Stored data:
>>>
Lemma cc_set_cc r i e r' i' :
  cc c (set_cc s r i e) r' i' = if decide (r' = r /\ i' = i) then e else cc c s r' i'.
Proof.
  unfold cc, set_cc; simpl. case_decide as E.
  - destruct E as [-> ->]. by rewrite lookup_insert_eq.
  - rewrite lookup_insert_ne; [done|]. intros [= -> ->]. by apply E.
Qed.
Lemma touched_set_touched r i v r' i' :
  touched (set_touched s r i v) r' i' = if decide (r' = r /\ i' = i) then v else touched s r' i'.
Proof.
  unfold touched, set_touched; simpl. case_decide as E.
  - destruct E as [-> ->]. by rewrite lookup_insert_eq.
  - rewrite lookup_insert_ne; [done|]. intros [= -> ->]. by apply E.
Qed.
Lemma sh_set_sh r i v r' i' :
  sh (set_sh s r i v) r' i' = if decide (r = r' /\ i = i') then v else sh s r' i'.
Proof.
  unfold sh, set_sh; simpl. case_decide as E.
  - destruct E as [-> ->]. by rewrite lookup_insert_eq.
  - rewrite lookup_insert_ne; [done|]. intros [= -> ->]. by apply E.
Qed.
Lemma vmap_set_vmap r p v r' p' :
  vmap (set_vmap s r p v) r' p' = if decide (r' = r /\ p' = p) then v else vmap s r' p'.
Proof.
  unfold vmap, set_vmap; simpl. case_decide as E.
  - destruct E as [-> ->]. by rewrite lookup_insert_eq.
  - rewrite lookup_insert_ne; [done|]. intros [= -> ->]. by apply E.
Qed.
Lemma wb_set_wb r l r' : wb (set_wb s r l) r' = if decide (r' = r) then l else wb s r'.
Proof.
  unfold wb, set_wb; simpl. case_decide as E.
  - subst. by rewrite lookup_insert_eq.
  - by rewrite lookup_insert_ne.
Qed.
Lemma sh_or_sh r i v r' i' :
  sh (or_sh s r i v) r' i' = if decide (r = r' /\ i = i') then Z.lor (sh s r i) v else sh s r' i'.
Proof. apply sh_set_sh. Qed.

End Getters.

(** Skip a setter that does not touch what a getter reads. *)
Ltac inner_state st :=
  lazymatch st with
  | set_cc ?s _ _ _ => s
  | set_touched ?s _ _ _ => s
  | set_sh ?s _ _ _ => s
  | set_cacheData ?s _ => s
  | set_pagecopy ?s _ => s
  | set_globalData ?s _ => s
  | set_vmap ?s _ _ _ => s
  | set_wb ?s _ _ => s
  | count ?s _ _ => s
  end.
Ltac skip_setter :=
  match goal with
  | |- context [cc ?c ?st ?r ?i] =>
      let s := inner_state st in change (cc c st r i) with (cc c s r i)
  | |- context [touched ?st ?r ?i] =>
      let s := inner_state st in change (touched st r i) with (touched s r i)
  | |- context [sh ?st ?r ?i] =>
      let s := inner_state st in change (sh st r i) with (sh s r i)
  | |- context [vmap ?st ?r ?p] =>
      let s := inner_state st in change (vmap st r p) with (vmap s r p)
  | |- context [wb ?st ?r] =>
      let s := inner_state st in change (wb st r) with (wb s r)
  | |- context [cacheData ?st] =>
      let s := inner_state st in change (cacheData st) with (cacheData s)
  | |- context [pagecopy ?st] =>
      let s := inner_state st in change (pagecopy st) with (pagecopy s)
  | |- context [globalData ?st] =>
      let s := inner_state st in change (globalData st) with (globalData s)
  end.

(** Evaluate the getters of an updated state. *)
Ltac dsm_unfold :=
  unfold set_dirty, set_state, set_tag, mprotect, map_memory, or_sh, wb_erase in *;
  cbv zeta in *.
Ltac dsm_get :=
  dsm_unfold;
  repeat first
    [ progress cbn [fst snd cd_state cd_dirty cd_tag]
    | skip_setter
    | rewrite cc_set_cc | rewrite touched_set_touched | rewrite sh_set_sh
    | rewrite vmap_set_vmap | rewrite wb_set_wb ].

(** ** Where pages live *)
Section Pages.

Context (c : dsm_config) (pl : placement) (Hc : cfg_ok c pl).

Abbreviation d := (dist_of c).
Abbreviation N := (numtasks c).

Definition node (r : Z) : Prop := 0 <= r < N.
Definition page (p : Z) : Prop := 0 <= p < size_of_all c /\ p mod PAGE_SIZE = 0.

(** The home node and the offset of a page. *)
Definition home (p : Z) : Z :=
  match get_homenode c pl p with Ok h => h | _ => 0 end.
Definition off (p : Z) : Z :=
  match get_offset c pl p with Ok o => o | _ => 0 end.

Lemma page_bounds p : page p -> 0 <= p /\ p + PAGE_SIZE <= size_of_all c /\ p = p / PAGE_SIZE * PAGE_SIZE.
Proof using Hc.
  intros [Hp Hm]. destruct (ck_pages c pl Hc) as [k Hk].
  pose proof (Z.div_mod p PAGE_SIZE ltac:(done)). unfold PAGE_SIZE in *. lia.
Qed.

Lemma size_bounds : 0 < size_of_all c /\ startAddr c + size_of_all c < 2 ^ 64 /\ 0 <= startAddr c /\ 1 <= N.
Proof using Hc. destruct (ck_space c pl Hc). simpl in *. nia. Qed.

Lemma addr_in_space p : 0 <= p < size_of_all c -> in_space d (add64 p (startAddr c)) /\
  add64 p (startAddr c) = startAddr c + p.
Proof using Hc.
  intros Hp. pose proof size_bounds as (? & ? & ? & ?).
  rewrite add64_small by lia. unfold in_space. simpl. lia.
Qed.

(** The backend's four lookups return what the policy says. *)
Lemma lookups_ok p : page p ->
  get_homenode c pl p = Ok (home p) /\ peek_homenode c pl p = Ok (home p) /\
  get_offset c pl p = Ok (off p) /\ peek_offset c pl p = Ok (off p) /\
  homenode pl (startAddr c + p) = Ok (home p) /\ local_offset pl (startAddr c + p) = Ok (off p) /\
  node (home p) /\ 0 <= off p < size_per_node d.
Proof using Hc.
  intros [Hp _]. destruct (addr_in_space p Hp) as [Hin E]. destruct Hc as [Hsp Hn _ _ _ _ _ _ _ Hpol].
  rewrite E in Hin.
  destruct (pl_home_ok _ Hin) as (h & Eh & Hh). destruct (pl_offset_ok _ Hin) as (o & Eo & Ho).
  destruct (pl_peek (PlacementLaws := Hpol) (startAddr c + p)) as [Ep1 Ep2].
  assert (Hv1 : (h =? invalid_node_id) = false).
  { apply Z.eqb_neq. simpl in Hh. unfold invalid_node_id, UINT_MAX. lia. }
  assert (Hv2 : (o =? invalid_offset) = false).
  { apply Z.eqb_neq. pose proof (spn_le_total _ Hsp). destruct Hsp. unfold invalid_offset, SIZE_MAX. lia. }
  assert (E1 : get_homenode c pl p = Ok h).
  { unfold get_homenode, gp_make, gp_node, with_ptr, the_policy, lift_policy. rewrite E; simpl.
    rewrite Eh; simpl. by rewrite Hv1. }
  assert (E2 : get_offset c pl p = Ok o).
  { unfold get_offset, gp_make, gp_offset, with_ptr, the_policy, lift_policy. rewrite E; simpl.
    rewrite Eo; simpl. by rewrite Hv2. }
  assert (E3 : peek_homenode c pl p = Ok h).
  { unfold peek_homenode, gp_make, gp_peek_node, with_ptr, the_policy, lift_policy. rewrite E; simpl.
    rewrite Ep1, Eh; simpl. by rewrite Hv1. }
  assert (E4 : peek_offset c pl p = Ok o).
  { unfold peek_offset, gp_make, gp_peek_offset, with_ptr, the_policy, lift_policy. rewrite E; simpl.
    rewrite Ep2, Eo; simpl. by rewrite Hv2. }
  unfold home, off. rewrite E1, E2. split_and!; try done; simpl in Hh; try lia; unfold node; lia.
Qed.

Lemma home_node p : page p -> node (home p).
Proof using Hc. intros Hp. by apply lookups_ok in Hp as (_ & _ & _ & _ & _ & _ & H & _). Qed.

(** Bytes of different pages have different places. *)
Lemma place_inj_byte p q j k :
  page p -> page q -> 0 <= j < PAGE_SIZE -> 0 <= k < PAGE_SIZE ->
  home p = home q -> off p + j = off q + k -> p = q /\ j = k.
Proof using Hc.
  intros Hp Hq Hj Hk Eh Eo. pose proof (page_bounds p Hp). pose proof (page_bounds q Hq).
  destruct (lookups_ok p Hp) as (_ & _ & _ & _ & Ehp & Eop & _).
  destruct (lookups_ok q Hq) as (_ & _ & _ & _ & Ehq & Eoq & _).
  pose proof (ck_policy c pl Hc) as Hpol.
  assert (Hin : forall x, page x -> in_space d (startAddr c + x)).
  { intros x [Hx _]. unfold in_space. simpl. lia. }
  assert (Hal : forall x, page x -> (startAddr c + x - start_address d) mod granularity = 0).
  { intros x [_ Hx]. simpl. replace (startAddr c + x - startAddr c) with x by ring. done. }
  destruct (pl_page (startAddr c + p) j _ _ (Hin p Hp) (Hal p Hp) Hj Ehp Eop) as [A1 A2].
  destruct (pl_page (startAddr c + q) k _ _ (Hin q Hq) (Hal q Hq) Hk Ehq Eoq) as [B1 B2].
  assert (E : startAddr c + p + j = startAddr c + q + k).
  { apply (pl_injective (PlacementLaws := Hpol) _ _ (home p) (off p + j)).
    - unfold in_space; simpl. unfold PAGE_SIZE in *. lia.
    - unfold in_space; simpl. unfold PAGE_SIZE in *. lia.
    - done.
    - by rewrite Eh.
    - done.
    - by rewrite Eo. }
  destruct (block_pos_inj PAGE_SIZE (p / PAGE_SIZE) (q / PAGE_SIZE) j k); try done; lia.
Qed.

(** ** Indices *)
Definition cidx (p : Z) : Z := getCacheIndex c p.
Definition cls (p : Z) : Z := get_classification_index c p.

Lemma cidx_range p : 0 <= cidx p < cachesize c.
Proof using Hc. apply Z.mod_pos_bound. pose proof (ck_cache c pl Hc). lia. Qed.

Lemma cls_eq p : page p -> cls p = 2 * (p / PAGE_SIZE) /\ 0 <= cls p /\ cls p + 1 < classificationSize c.
Proof using Hc.
  intros Hp. pose proof (page_bounds p Hp) as (H0 & H1 & H2). pose proof (ck_size c pl Hc).
  destruct (ck_pages c pl Hc) as [k Hk].
  unfold cls, get_classification_index, classificationSize, CACHELINE. rewrite Z.mul_1_r.
  assert (Ek : size_of_all c / PAGE_SIZE = k) by (rewrite Hk; by apply Z.div_mul).
  rewrite Ek. unfold PAGE_SIZE in *.
  assert (0 <= p / 4096 < k) by (split; [apply Z.div_pos; lia|apply Z.div_lt_upper_bound; lia]).
  rewrite mul64_small by lia. rewrite Z.mod_small by lia. lia.
Qed.

Lemma cls_inj p q : page p -> page q -> cls p = cls q -> p = q.
Proof using Hc.
  intros Hp Hq. destruct (cls_eq p Hp) as [-> _], (cls_eq q Hq) as [-> _].
  pose proof (page_bounds p Hp). pose proof (page_bounds q Hq). unfold PAGE_SIZE in *. lia.
Qed.

Lemma cls_parity p q : page p -> page q -> cls p ≠ cls q + 1.
Proof using Hc. intros Hp Hq. destruct (cls_eq p Hp) as [-> _], (cls_eq q Hq) as [-> _]. lia. Qed.

Lemma win_offset p : page p -> get_sharer_win_offset (cls p) = cls p.
Proof using Hc.
  intros Hp. destruct (cls_eq p Hp) as (E & H0 & H1). pose proof (ck_size c pl Hc).
  unfold classificationSize in H1. destruct (ck_pages c pl Hc) as [k Hk].
  rewrite Hk, Z.div_mul in H1 by done. unfold get_sharer_win_offset, to_int.
  assert (cls p < 2 ^ 31) by (unfold PAGE_SIZE in *; lia).
  rewrite (Z.mod_small (cls p)) by lia. destruct (Z.ltb_spec (cls p) (2 ^ 31)); [|lia].
  apply u64_small. lia.
Qed.

(** A page and the pages after it. *)
Lemma page_add p k : page p -> 0 <= k -> p + k * PAGE_SIZE < size_of_all c -> page (p + k * PAGE_SIZE).
Proof using Hc.
  intros Hp Hk Hlt. pose proof (page_bounds p Hp). split; [unfold PAGE_SIZE in *; lia|].
  rewrite Z_mod_plus_full. apply Hp.
Qed.

Lemma cls_add p k : page p -> 0 <= k -> p + k * PAGE_SIZE < size_of_all c ->
  cls (p + k * PAGE_SIZE) = cls p + 2 * k.
Proof using Hc.
  intros Hp Hk Hlt. destruct (cls_eq _ (page_add p k Hp Hk Hlt)) as [-> _].
  destruct (cls_eq p Hp) as [-> _]. rewrite Z.div_add by done. lia.
Qed.

Lemma cidx_add p k : 0 <= k -> cidx p + k < cachesize c -> cidx (p + k * PAGE_SIZE) = cidx p + k.
Proof using Hc.
  intros Hk Hlt. pose proof (cidx_range p) as H. unfold cidx, getCacheIndex in *.
  rewrite Z.div_add by done. rewrite <- Zplus_mod_idemp_l. apply Z.mod_small. lia.
Qed.

End Pages.

#[export] Hint Resolve cidx_range home_node : argo.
<<<
ACTIVITY:
Can you repeat, word for word, every line above from the one containing "Section Pages." down to the one containing "Definition page (p", including both?

RESPONSE TO THE TASK:
Section Pages.

Context (c : dsm_config) (pl : placement) (Hc : cfg_ok c pl).

Abbreviation d := (dist_of c).
Abbreviation N := (numtasks c).

Definition node (r : Z) : Prop := 0 <= r < N.
Definition page (p : Z) : Prop := 0 <= p < size_of_all c /\ p mod PAGE_SIZE = 0.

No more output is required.